## HOW TO COMPLETE THIS TASK
Below are some records. Return exactly the lines from the one containing "(commits : string * string)" through the one containing "(** ** [almanack/metrics/data.py", both included, and only those.

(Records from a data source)
Lemma sum_cons (x : Z) (l : list Z) : sum (x :: l) = x + sum l.
Proof. unfold sum at 1. simpl. apply sum_acc. Qed.

Lemma sum_app (l1 l2 : list Z) : sum (l1 ++ l2) = sum l1 + sum l2.
Proof.
  induction l1 as [|x l1 IH]; [reflexivity|].
  simpl app. rewrite !sum_cons, IH. lia.
Qed.

Lemma len_app {A} (l1 l2 : list A) : len (l1 ++ l2) = len l1 + len l2.
Proof. unfold len. rewrite length_app. lia. Qed.

Lemma len_cons {A} (x : A) (l : list A) : len (x :: l) = 1 + len l.
Proof. unfold len. cbn [List.length]. lia. Qed.

Lemma len_map {A B} (f : A -> B) (l : list A) : len (map f l) = len l.
Proof. unfold len. rewrite length_map. reflexivity. Qed.

Lemma len_nonneg {A} (l : list A) : 0 <= len l.
Proof. unfold len. lia. Qed.

Lemma sum_len_nonneg (chunks : list payload) : 0 <= sum (map payload_len chunks).
Proof.
  induction chunks as [|c chunks IH]; [reflexivity|].
  simpl map. rewrite sum_cons.
  assert (0 <= payload_len c) by (destruct c; apply len_nonneg). lia.
Qed.

Lemma chunk_bytes_len (c : chunk) :
  chunk_ok c -> len (chunk_bytes c) = 8 + len (snd c).
Proof.
  intros [Ht _]. unfold chunk_bytes. rewrite !len_app.
  unfold len at 1 2. rewrite Ht, big_endian_length. lia.
Qed.
(** * Entropy engine of almanack

    Shallow embedding of [almanack/metrics/entropy/calculate_entropy.py]
    (and its duplicate [almanack/entropy.py]) together with the change-volume
    extractor [almanack/git.py : get_loc_changed].

    Modelling choices:
    - a Python [dict] is an association list kept in insertion order (the
      iteration order of a Python dict); assignment [d[k] = v] updates the
      entry in place when [k] is present and appends it otherwise;
    - Python [int] line counts are [nat];
    - Python [float] values are modelled by the real numbers [R]
      (exact arithmetic, [math.log2 x] is [ln x / ln 2]);
    - a [pygit2] diff is a list of patches, each with the path of its new
      file and its hunks, a hunk being the list of origin characters of its
      lines. *)

From Stdlib Require Import List String Ascii Bool Arith Lia Reals Lra ZArith Permutation.
Import ListNotations.
Open Scope R_scope.

(** ** Data model *)

(** ChangeVolumeMap: [dict[str, int]] of lines changed per file. *)
Definition change_volume := list (string * nat).

(** FileEntropyMap: [dict[str, float]]. *)
Definition file_entropy_map := list (string * R).

(** [math.log2]. *)
Definition log2 (x : R) : R := ln x / ln 2.

(** [sum(d.values())] for an int-valued dict. *)
Fixpoint sum_values (d : change_volume) : nat :=
  match d with
  | [] => 0%nat
  | (_, v) :: t => (v + sum_values t)%nat
  end.

(** [sum(d.values())] for a float-valued dict. *)
Fixpoint sum_entropies (d : file_entropy_map) : R :=
  match d with
  | [] => 0
  | (_, v) :: t => v + sum_entropies t
  end.

(** Python [d[k] = v] on a dict. *)
Fixpoint dict_set {V : Type} (d : list (string * V)) (k : string) (v : V)
  : list (string * V) :=
  match d with
  | [] => [(k, v)]
  | (k', v') :: t =>
      if String.eqb k k' then (k, v) :: t else (k', v') :: dict_set t k v
  end.

(** ** Change-volume extractor: [get_loc_changed] *)

Record patch := {
  new_file_path : string;
  hunks : list (list ascii)   (* each hunk: the [line.origin] of its lines *)
}.

Definition diff := list patch.

(** The inner loops over hunks and lines, returning [(additions, deletions)]. *)
Definition count_additions_deletions (p : patch) : nat * nat :=
  fold_left
    (fun acc hunk =>
       fold_left
         (fun '(additions, deletions) origin =>
            if Ascii.eqb origin "+"%char then (S additions, deletions)
            else if Ascii.eqb origin "-"%char then (additions, S deletions)
            else (additions, deletions))
         hunk acc)
    (hunks p) (0%nat, 0%nat).

Definition lines_changed (p : patch) : nat :=
  let '(additions, deletions) := count_additions_deletions p in
  (additions + deletions)%nat.

(** [for patch in diff: if patch.delta.new_file.path in file_names: ...] *)
Definition get_loc_changed (d : diff) (file_names : list string) : change_volume :=
  fold_left
    (fun changes p =>
       if existsb (String.eqb (new_file_path p)) file_names
       then dict_set changes (new_file_path p) (lines_changed p)
       else changes)
    d [].

(** ** Entropy engine *)

(** The conditional expression of the dict comprehension, for a file with
    [loc_changes[file_name] = c] and [total_changes = total]. *)
Definition entropy_term (c total : nat) : R :=
  if negb (c =? 0)%nat && negb (total =? 0)%nat
  then - ((INR c / INR total) * log2 (INR c / INR total))
  else 0.

(** Body of [calculate_normalized_entropy] after the extractor call
    (lines 48-66): the per-file entropy of a change-volume map. *)
Definition entropy_of_changes (loc_changes : change_volume) : file_entropy_map :=
  let total_changes := sum_values loc_changes in
  map (fun '(file_name, c) => (file_name, entropy_term c total_changes))
      loc_changes.

(** [calculate_normalized_entropy(repo_path, source, target, file_names)]. *)
Definition calculate_normalized_entropy (d : diff) (file_names : list string)
  : file_entropy_map :=
  entropy_of_changes (get_loc_changed d file_names).

(** Body of [calculate_aggregate_entropy] after the entropy call
    (lines 100-108). *)
Definition aggregate_of_entropies (entropy_calculation : file_entropy_map)
  (file_names : list string) : R :=
  let total_entropy := sum_entropies entropy_calculation in
  let num_files := List.length file_names in
  if (0 <? num_files)%nat then total_entropy / INR num_files else 0.

(** The aggregate as a function of a change-volume map and the requested
    files (whose count is [len(file_names)]). *)
Definition compute_aggregate_entropy (loc_changes : change_volume)
  (file_names : list string) : R :=
  aggregate_of_entropies (entropy_of_changes loc_changes) file_names.

(** [calculate_aggregate_entropy(repo_path, source, target, file_names)]. *)
Definition calculate_aggregate_entropy (d : diff) (file_names : list string) : R :=
  aggregate_of_entropies (calculate_normalized_entropy d file_names) file_names.

(** ** Python's raising operations

    The same two functions, with every operation that can raise in Python
    made explicit: true division raises [ZeroDivisionError] on a zero
    divisor and [math.log2] raises [ValueError] ("math domain error") on a
    non-positive argument. A computation either returns a value ([inl]) or
    raises ([inr]). *)

Inductive py_exception := ZeroDivisionError | ValueError.

Definition Exc (A : Type) : Type := (A + py_exception)%type.

Definition ret {A} (a : A) : Exc A := inl a.

Definition bind {A B} (m : Exc A) (k : A -> Exc B) : Exc B :=
  match m with
  | inl a => k a
  | inr e => inr e
  end.

Notation "x <- m ;; k" := (bind m (fun x => k))
  (at level 61, m at next level, right associativity).

Fixpoint mapM {A B} (f : A -> Exc B) (l : list A) : Exc (list B) :=
  match l with
  | [] => ret []
  | a :: t => b <- f a ;; bs <- mapM f t ;; ret (b :: bs)
  end.

(** [x / y] on numbers. *)
Definition py_truediv (x y : R) : Exc R :=
  if Req_EM_T y 0 then inr ZeroDivisionError else ret (x / y).

(** [math.log2(x)]. *)
Definition py_log2 (x : R) : Exc R :=
  if Rlt_dec 0 x then ret (log2 x) else inr ValueError.

(** The conditional expression of the comprehension; [and] short-circuits
    and only the taken branch is evaluated. *)
Definition entropy_term_py (c total : nat) : Exc R :=
  if negb (c =? 0)%nat && negb (total =? 0)%nat
  then p1 <- py_truediv (INR c) (INR total) ;;
       p2 <- py_truediv (INR c) (INR total) ;;
       l <- py_log2 p2 ;;
       ret (- (p1 * l))
  else ret 0.

Definition entropy_of_changes_py (loc_changes : change_volume)
  : Exc file_entropy_map :=
  let total_changes := sum_values loc_changes in
  mapM (fun '(file_name, c) =>
          v <- entropy_term_py c total_changes ;; ret (file_name, v))
       loc_changes.

Definition compute_aggregate_entropy_py (loc_changes : change_volume)
  (file_names : list string) : Exc R :=
  entropy_calculation <- entropy_of_changes_py loc_changes ;;
  let total_entropy := sum_entropies entropy_calculation in
  let num_files := List.length file_names in
  if (0 <? num_files)%nat then py_truediv total_entropy (INR num_files)
  else ret 0.

(** ** Reference formulas of the specification

    Section 4.1 of the specification, written as it words it: [total] is
    the sum of all counts; a file with count [c] gets [0.0] when [c == 0] or
    [total == 0] and [-p * log2(p)] with [p = c / total] otherwise. *)

Definition spec_total (m : change_volume) : nat := list_sum (map snd m).

Definition spec_file_entropy (c total : nat) : R :=
  if ((c =? 0) || (total =? 0))%nat then 0
  else let p := INR c / INR total in - p * log2 p.

Definition spec_file_entropy_map (m : change_volume) : file_entropy_map :=
  map (fun '(f, c) => (f, spec_file_entropy c (spec_total m))) m.

(** A change-volume map with every count multiplied by [k]. *)
Definition scale_counts (k : nat) (m : change_volume) : change_volume :=
  map (fun '(f, c) => (f, k * c)%nat) m.

(** ** Dict lookup *)

(** [d.get(k)]: the value stored under [k], if any. *)
Fixpoint dict_get {V : Type} (d : list (string * V)) (k : string) : option V :=
  match d with
  | [] => None
  | (k', v) :: t => if String.eqb k k' then Some v else dict_get t k
  end.

(** ** [almanack/git.py : get_edited_files] *)

(** A diff entry as [get_edited_files] reads it: [patch.delta.old_file.path]
    beside the patch (whose [new_file_path] is [patch.delta.new_file.path]). *)
Record diff_delta := {
  old_file_path : string;
  delta_patch : patch
}.

(** The patches of a diff, as [get_loc_changed] iterates them. *)
Definition patches_of (ds : list diff_delta) : diff := map delta_patch ds.

(** [s.add(x)] on a Python set of strings, kept as a list without
    duplicates. Python's [list(s)] has an unspecified order; nothing
    downstream depends on it ([in] tests membership, [len] counts). *)
Definition set_add (s : list string) (x : string) : list string :=
  if existsb (String.eqb x) s then s else s ++ [x].

(** A path is added when it is truthy, i.e. not the empty string. *)
Definition get_edited_files (ds : list diff_delta) : list string :=
  fold_left
    (fun file_names p =>
       let file_names :=
         if negb (String.eqb (old_file_path p) "") then
           set_add file_names (old_file_path p)
         else file_names in
       if negb (String.eqb (new_file_path (delta_patch p)) "") then
         set_add file_names (new_file_path (delta_patch p))
       else file_names)
    ds [].

(** ** Caller: [almanack/metrics/data.py : compute_pr_data] *)

(** The returned dict: the success shape, or the [except] shape carrying
    [str(e)]. *)
Inductive pr_data :=
| PrData (pr_branch main_branch : string) (total_entropy_introduced : R)
    (number_of_files_changed : nat) (file_level_entropy : file_entropy_map)
    (commits : string * string)
| PrError (pr_branch main_branch : string) (error : string).

Section Compute_pr_data.

(** The repository, opened at [repo_path]: [branch_target name] is
    [repo.get(repo.branches.local.get(name).target)], [None] when the branch
    does not exist ([.get] returns [None] and [.target] raises
    [AttributeError]); [repo_diff a b] is [repo.diff(a, b)]; [commit_date c]
    is the ISO date string of [c.commit_time]. *)
Variable commit : Type.
Variable branch_target : string -> option commit.
Variable repo_diff : commit -> commit -> list diff_delta.
Variable commit_date : commit -> string.

Definition compute_pr_data (pr_branch main_branch : string) : pr_data :=
  match branch_target pr_branch with
  | None =>
      PrError pr_branch main_branch "'NoneType' object has no attribute 'target'"
  | Some pr_commit =>
      match branch_target main_branch with
      | None =>
          PrError pr_branch main_branch
            "'NoneType' object has no attribute 'target'"
      | Some main_commit =>
          let changed_files := get_edited_files (repo_diff main_commit pr_commit) in
          let d := patches_of (repo_diff main_commit pr_commit) in
          let total_entropy_introduced :=
            calculate_aggregate_entropy d changed_files in
          let file_entropy := calculate_normalized_entropy d changed_files in
          PrData pr_branch main_branch total_entropy_introduced
            (List.length changed_files) file_entropy
            (commit_date main_commit, commit_date pr_commit)
      end
  end.

End Compute_pr_data.

(** ** [almanack/metrics/data.py : compute_almanack_score] *)

(** A row of the almanack table, as far as the score reads it:
    [item["result-type"]], [item["sustainability_correlation"]] and, for a
    boolean metric, [item["result"]] ([None] or a bool). *)
Record almanack_item := {
  result_type : string;
  sustainability_correlation : Z;
  result : option bool
}.

(** [int(b)] for a bool. *)
Definition int_of_bool (b : bool) : nat := if b then 1%nat else 0%nat.

(** What the loop appends to [bool_results] for one item, if anything. *)
Definition bool_result_of (item : almanack_item) : option nat :=
  if String.eqb (result_type item) "bool"
     && negb (Z.eqb (sustainability_correlation item) 0)
  then
    if Z.eqb (sustainability_correlation item) 1 then
      Some (match result item with Some b => int_of_bool b | None => 0%nat end)
    else if Z.eqb (sustainability_correlation item) (-1) then
      Some (match result item with Some b => int_of_bool (negb b) | None => 0%nat end)
    else None
  else None.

## TASK SOLUTION
    (commits : string * string)
| PrError (pr_branch main_branch : string) (error : string).

Section Compute_pr_data.

(** The repository, opened at [repo_path]: [branch_target name] is
    [repo.get(repo.branches.local.get(name).target)], [None] when the branch
    does not exist ([.get] returns [None] and [.target] raises
    [AttributeError]); [repo_diff a b] is [repo.diff(a, b)]; [commit_date c]
    is the ISO date string of [c.commit_time]. *)
Variable commit : Type.
Variable branch_target : string -> option commit.
Variable repo_diff : commit -> commit -> list diff_delta.
Variable commit_date : commit -> string.

Definition compute_pr_data (pr_branch main_branch : string) : pr_data :=
  match branch_target pr_branch with
  | None =>
      PrError pr_branch main_branch "'NoneType' object has no attribute 'target'"
  | Some pr_commit =>
      match branch_target main_branch with
      | None =>
          PrError pr_branch main_branch
            "'NoneType' object has no attribute 'target'"
      | Some main_commit =>
          let changed_files := get_edited_files (repo_diff main_commit pr_commit) in
          let d := patches_of (repo_diff main_commit pr_commit) in
          let total_entropy_introduced :=
            calculate_aggregate_entropy d changed_files in
          let file_entropy := calculate_normalized_entropy d changed_files in
          PrData pr_branch main_branch total_entropy_introduced
            (List.length changed_files) file_entropy
            (commit_date main_commit, commit_date pr_commit)
      end
  end.

End Compute_pr_data.

(** ** [almanack/metrics/data.py : compute_almanack_score] *)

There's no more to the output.